Sabemos que, lejos de ser una manifestación espiritual, se trata de un fenómeno natural: una propiedad emergente del funcionamiento de nuestro cerebro, que a su vez es producto de un proceso evolutivo de millones de años. Lo que aún no entendemos son los detalles de cómo un trozo de sesos de kilo y medio da origen a un yo consciente, a un “alma” (si quiere usted llamarla así).
¿Cómo podría investigarse algo así? Un enfoque interesante es el que plantearon, usando anestésicos, el investigador Harry Scheinin y su equipo en la Universidad de Turku, Finlandia (en colaboración con investigadores de la Universidad de California en Irvine), como parte de un proyecto de “neurofilosofía de la conciencia”, nada menos. Y es que el tema da para discusiones filosóficas, éticas, neurológicas, evolutivas…

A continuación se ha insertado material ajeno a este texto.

(** [formatMessage]; [%s] puts the string itself. *)
Definition formatMessage (event : NotificationEvent) : string :=
  let clientInfo := ClientIP event in
  let clientInfo :=
    if negb (String.eqb (ClientID event) "")
    then ClientID event +:+ " (" +:+ ClientIP event +:+ ")"
    else clientInfo in
  "Domain: " +:+ Domain event +:+ LF +:+
  "Client: " +:+ clientInfo +:+ LF +:+
  "Time: " +:+ Format (Timestamp event) time.RFC3339.

(** The first half of [send]: the request that is handed to [client.Do],
    or the error [send] returns before that.  [%d] is the decimal
    numeral, with [-] before a negative number. *)
Definition send_request (n : PushoverNotifier) (ctx : bool)
    (event : NotificationEvent) : http.Request + error :=
  let title := formatTitle (Reason event) in
  let message := formatMessage event in
  let data : gmap string (list string) :=
    {[ "token" := [AppToken (config n)];
       "user" := [UserKey (config n)];
       "title" := [title];
       "message" := [message] ]} in
  let data :=
    if negb (Priority (config n) =? 0)
    then url.Values_Set data "priority" (pretty (Priority (config n)))
    else data in
  let data :=
    if negb (String.eqb (Sound (config n)) "")
    then url.Values_Set data "sound" (Sound (config n))
    else data in
  match http.NewRequestWithContext ctx http.MethodPost pushoverAPIURL data with
  | inr err => inr ("creating request: " +:+ err)
  | inl req =>
      inl (http.Header_Set req "Content-Type" "application/x-www-form-urlencoded")
  end.

(** [send]: [None] is the [nil] error. *)
Definition send (n : PushoverNotifier) (ctx : bool)
    (event : NotificationEvent) : option error :=
  match send_request n ctx event with
  | inr err => Some err
  | inl req =>
      match Do (client n) req with
      | inr err => Some ("sending request: " +:+ err)
      | inl resp =>
          if negb (http.StatusCode resp =? http.StatusOK)
          then Some ("pushover returned status " +:+ pretty (http.StatusCode resp))
          else None
      end
  end.

End Send.

(** ** The MySQL sink of the query log *)

Module querylog.

(** The fields of [filtering.Result] and of its rules that [insertEntry]
    reads. *)
Record ResultRule : Type := { Text : string }.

La anestesia es buen método para explorar cómo el cerebro origina la conciencia: cada vez que nos dormimos perdemos, en gran medida, la conciencia. También, más profundamente, cuando somos anestesiados antes de una operación. Scheinin administró anestésico a 20 sujetos jóvenes y sanos y los metió a un aparato de tomografía por emisión de positrones (PET), que permite monitorear el flujo de sangre en el cerebro, y por tanto detectar qué áreas se van activando cuando los sujetos recobran la conciencia (definida como cuando eran ya capaces de obedecer la orden de realizar un movimiento). (Para separar los efectos de ir bajando la dosis del anestésico –propofol, de mala fama gracias a Michael Jackson, pero usado comúnmente en cirugía– de los del proceso mismo de recobrar la conciencia, en la mitad de los pacientes se usó otro anestésico, dexmedetomidina, que permite despertar a los pacientes sin bajar la dosis que se les estaba administrando. Como los resultados con ambos anestésicos coincidieron, puede asumirse que se deben al proceso mismo de recobrar la conciencia, no al la disminución en la dosis de propofol.)

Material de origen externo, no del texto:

(** * DIU transport schedule: the schedule parser, the time normaliser and
      the route filter of [scripts.js], embedded and verified.

    The embedding follows [scripts.js] function by function:
    - JavaScript strings are [string]s whose characters stand for the code
      units below 256;
    - JavaScript numbers are IEEE 754 binary64 values ([spec_float] with
      precision 53 and maximal exponent 1024);
    - a spreadsheet cell is a tagged value: missing, text or number;
    - the route objects the parser allocates live in a store indexed by
      allocation order, so that [current] and the two partitions hold
      references to the same objects. *)

From Stdlib Require Import ZArith QArith Qround Lia Bool Ascii String List SpecFloat.
From stdpp Require Import base list.
Import ListNotations.

Local Open Scope string_scope.
Local Open Scope Z_scope.
Local Open Scope list_scope.

(** ** Strings *)

Module Str.

Definition code (c : ascii) : N := N_of_ascii c.

(** The class [\s] of a regular expression and the characters [trim]
    strips coincide; below 256 they are TAB, LF, VT, FF, CR, SP, NBSP. *)
Definition is_space (c : ascii) : bool :=
  let n := code c in
  ((9 <=? n) && (n <=? 13) || (n =? 32) || (n =? 160))%N.

Definition is_digit (c : ascii) : bool :=
  let n := code c in ((48 <=? n) && (n <=? 57))%N.

(** [toUpperCase] on the ASCII letters.  The source applies it only to a
    string the H:MM pattern has accepted. *)
Definition upper (c : ascii) : ascii :=
  let n := code c in
  if ((97 <=? n) && (n <=? 122))%N then ascii_of_N (n - 32) else c.

(** [toLowerCase] below 256: A-Z and the accented capitals except the
    multiplication sign move up by 32. *)
Definition lower (c : ascii) : ascii :=
  let n := code c in
  if ((65 <=? n) && (n <=? 90) || (192 <=? n) && (n <=? 222) && negb (n =? 215))%N
  then ascii_of_N (n + 32) else c.

Fixpoint map (f : ascii -> ascii) (s : string) : string :=
  match s with
  | EmptyString => EmptyString
  | String c s' => String (f c) (map f s')
  end.

Definition toUpperCase : string -> string := map upper.
Definition toLowerCase : string -> string := map lower.

Fixpoint forallb (p : ascii -> bool) (s : string) : bool :=
  match s with
  | EmptyString => true
  | String c s' => p c && forallb p s'
  end.

Definition is_empty (s : string) : bool :=
  match s with EmptyString => true | _ => false end.

(** [s.trim()] *)
Fixpoint trimStart (s : string) : string :=
  match s with
  | String c s' => if is_space c then trimStart s' else s
  | EmptyString => EmptyString
  end.

Fixpoint trimEnd (s : string) : string :=
  match s with
  | EmptyString => EmptyString
  | String c s' =>
      let r := trimEnd s' in
      if is_space c && is_empty r then EmptyString else String c r
  end.

Definition trim (s : string) : string := trimEnd (trimStart s).

(** [s.replace(/\s+/g, " ")]: [inrun] tells that the previous character
    belonged to the run of blanks being replaced. *)
Fixpoint collapse_from (inrun : bool) (s : string) : string :=
  match s with
  | EmptyString => EmptyString
  | String c s' =>
      if is_space c
      then (if inrun then collapse_from true s'
            else String " " (collapse_from true s'))
      else String c (collapse_from false s')
  end.

Definition collapse : string -> string := collapse_from false.

(** [parts.join(sep)] *)
Fixpoint join (sep : string) (parts : list string) : string :=
  match parts with
  | [] => ""
  | [p] => p
  | p :: rest => p ++ sep ++ join sep rest
  end.

(** [hay.includes(needle)] *)
Fixpoint includes (hay needle : string) : bool :=
  String.prefix needle hay
  || match hay with
     | EmptyString => false
     | String _ hay' => includes hay' needle
     end.

(** [s.startsWith(p)] *)
Definition startsWith (s p : string) : bool := String.prefix p s.

(** The characters before the first occurrence of [c]. *)
Fixpoint before (c : ascii) (s : string) : string :=
  match s with
  | EmptyString => EmptyString
  | String x s' => if Ascii.eqb x c then EmptyString else String x (before c s')
  end.

Fixpoint repeat (c : ascii) (n : nat) : string :=
  match n with O => "" | S n' => String c (repeat c n') end.

(** [s.padStart(n, "0")] *)
Definition padStart0 (n : nat) (s : string) : string :=
  repeat "0" (n - String.length s) ++ s.

(** Decimal digits of a natural number, most significant first. *)
Fixpoint digits_fuel (fuel : nat) (n : N) (acc : string) : string :=
  match fuel with
  | O => acc
  | S fuel' =>
      let acc' := String (ascii_of_N (48 + n mod 10)) acc in
      if (n <? 10)%N then acc' else digits_fuel fuel' (n / 10) acc'
  end.

Definition of_N (n : N) : string := digits_fuel (S (N.to_nat (N.log2 n))) n "".

(** The decimal rendering of an integer, as [Number::toString] gives it
    for an integer-valued number below 10^21. *)
Definition of_Z (z : Z) : string :=
  match z with
  | Z0 => "0"
  | Zpos p => of_N (Npos p)
  | Zneg p => String "-" (of_N (Npos p))
  end.

End Str.

(** ** Regular expressions

    The patterns of [scripts.js] are written as regular expressions over
    character classes and run by derivatives.  [matches] is a pattern
    anchored at both ends ([^...$]), [matches_prefix] one anchored at the
    start ([^...]) and [search] an unanchored one, as [RegExp.prototype.test]
    treats them. *)

Module Regex.

Inductive t : Type :=
| Void
| Eps
| Chr (p : ascii -> bool)
| Cat (r1 r2 : t)
| Alt (r1 r2 : t)
| Star (r : t).

Fixpoint nullable (r : t) : bool :=
  match r with
  | Void => false
  | Eps => true
  | Chr _ => false
  | Cat r1 r2 => nullable r1 && nullable r2
  | Alt r1 r2 => nullable r1 || nullable r2
  | Star _ => true
  end.

Fixpoint deriv (c : ascii) (r : t) : t :=
  match r with
  | Void => Void
  | Eps => Void
  | Chr p => if p c then Eps else Void
  | Cat r1 r2 =>
      if nullable r1
      then Alt (Cat (deriv c r1) r2) (deriv c r2)
      else Cat (deriv c r1) r2
  | Alt r1 r2 => Alt (deriv c r1) (deriv c r2)
  | Star r1 => Cat (deriv c r1) (Star r1)
  end.

Fixpoint matches (r : t) (s : string) : bool :=
  match s with
  | EmptyString => nullable r
  | String c s' => matches (deriv c r) s'
  end.

Fixpoint matches_prefix (r : t) (s : string) : bool :=
  nullable r
  || match s with
     | EmptyString => false
     | String c s' => matches_prefix (deriv c r) s'
     end.

Fixpoint search (r : t) (s : string) : bool :=
  matches_prefix r s
  || match s with
     | EmptyString => false
     | String _ s' => search r s'
     end.

(** The words a regular expression denotes. *)
Inductive lang : t -> string -> Prop :=
| lang_eps : lang Eps ""
| lang_chr p c : p c = true -> lang (Chr p) (String c "")
| lang_cat r1 r2 s1 s2 : lang r1 s1 -> lang r2 s2 -> lang (Cat r1 r2) (s1 ++ s2)
| lang_alt_l r1 r2 s : lang r1 s -> lang (Alt r1 r2) s
| lang_alt_r r1 r2 s : lang r2 s -> lang (Alt r1 r2) s
| lang_star_nil r : lang (Star r) ""
| lang_star_cons r s1 s2 : lang r s1 -> lang (Star r) s2 -> lang (Star r) (s1 ++ s2).

(** Pattern syntax. *)
Definition chr (c : ascii) : t := Chr (Ascii.eqb c).

(** A letter under the [i] flag: both sides are compared upper-cased. *)
Definition ci (c : ascii) : t := Chr (fun x => Ascii.eqb (Str.upper x) (Str.upper c)).

Definition digit : t := Chr Str.is_digit.
Definition space : t := Chr Str.is_space.
Definition opt (r : t) : t := Alt r Eps.
Definition plus (r : t) : t := Cat r (Star r).

Fixpoint seq (rs : list t) : t :=
  match rs with
  | [] => Eps
  | [r] => r
  | r :: rs' => Cat r (seq rs')
  end.

(** A literal word under the [i] flag. *)
Fixpoint word (s : string) : t :=
  match s with
  | EmptyString => Eps
  | String c EmptyString => ci c
  | String c s' => Cat (ci c) (word s')
  end.

End Regex.

(** ** Numbers

    A JavaScript number is a binary64 value.  Products, differences and
    quotients round to nearest, ties to even, as [SpecFloat] specifies;
    comparisons are the IEEE ones (every comparison with NaN is false). *)

Module Num.

Abbreviation number := spec_float.

Definition prec : Z := 53.
Definition emax : Z := 1024.

Definition of_Z (z : Z) : number := binary_normalize prec emax z 0 false.
Definition mul : number -> number -> number := SFmul prec emax.
Definition sub : number -> number -> number := SFsub prec emax.
Definition div : number -> number -> number := SFdiv prec emax.
Definition ltb : number -> number -> bool := SFltb.
Definition leb : number -> number -> bool := SFleb.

Lo que se descubrió fue que, contra lo que se hubiera esperado, no fueron las áreas de la corteza cerebral –el neocórtex, la parte evolutivamente más nueva del cerebro humano, y la que normalmente se asocia con la conciencia– las que se activaron primero, sino áreas mucho más antiguas como el tallo cerebral, el tálamo y el sistema límbico. Éstas serían, según los autores del estudio, publicado en la revista Journal of Neuroscience el pasado 4 de abril, “los correlatos neurales mínimos que se requieren para que emerja un estado consciente”.
Lo inquietante es que muchas de las pruebas que normalmente se realizan para determinar si una persona está inconsciente (por ejemplo para ver si la anestesia durante una operación está siendo efectiva, o para determinar si hay muerte cerebral) se basan en gran parte en el monitoreo de la función de la corteza. Hay casos de “conciencia intraoperativa” en que los pacientes reportan recordar lo sucedido durante una cirugía. Y más preocupante, hay indicios de pacientes con muerte cerebral diagnosticada que, al ser operados para retirarles órganos para donación, podrían haber sufrido dolor.

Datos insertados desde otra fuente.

(** Time passing between two invocations: [dt] milliseconds later. *)
Definition elapse (dt : Z) (w : World) : World :=
  {| tokenCache := tokenCache w; clock := clock w + dt;
     storeQueries := storeQueries w |}.

(** The world in which a store query issued from [w] resumes. *)
Definition queried (st : Store) (w : World) : World :=
  {| tokenCache := tokenCache w; clock := clock w + latency st;
     storeQueries := S (storeQueries w) |}.

(** The world after [tokenCache.delete(token)]. *)
Definition evicted (token : string) (w : World) : World :=
  {| tokenCache := delete token (tokenCache w); clock := clock w;
     storeQueries := storeQueries w |}.

(** The cache holds successful verifications only. *)
Definition only_valid_cached (w : World) : Prop :=
  forall k c, tokenCache w !! k = Some c -> isValid (result c) = true.

(** Every cached result is the valid result built from some record, and so
    carries that record's own [expires_at]. *)
Definition cached_from_records (w : World) : Prop :=
  forall k c, tokenCache w !! k = Some c ->
              exists r, result c = tokenValid r.

End Verifier.

End TokenVerifier.

(* ===================================================================== *)
(** ** utils/secretsManager.js                                            *)
(* ===================================================================== *)

Module SecretsManager.

(** The object [getDatabaseCredentials] memoizes and returns. *)
Record Credentials : Type := {
  host : JsValue;
  port : JsValue;
  database : JsValue;
  user : JsValue;
  password : JsValue
}.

Los resultados de Scheinin seguramente detonarán nuevos estudios y nuevas discusiones que nos llevarán a entender un poco mejor no sólo cómo el yo emerge de nuestro cerebro, sino qué es eso que llamamos conciencia y qué es, finalmente, una persona humana. Y a mejorar los criterios con los que actuamos en casos donde la calidad de persona humana es decisiva.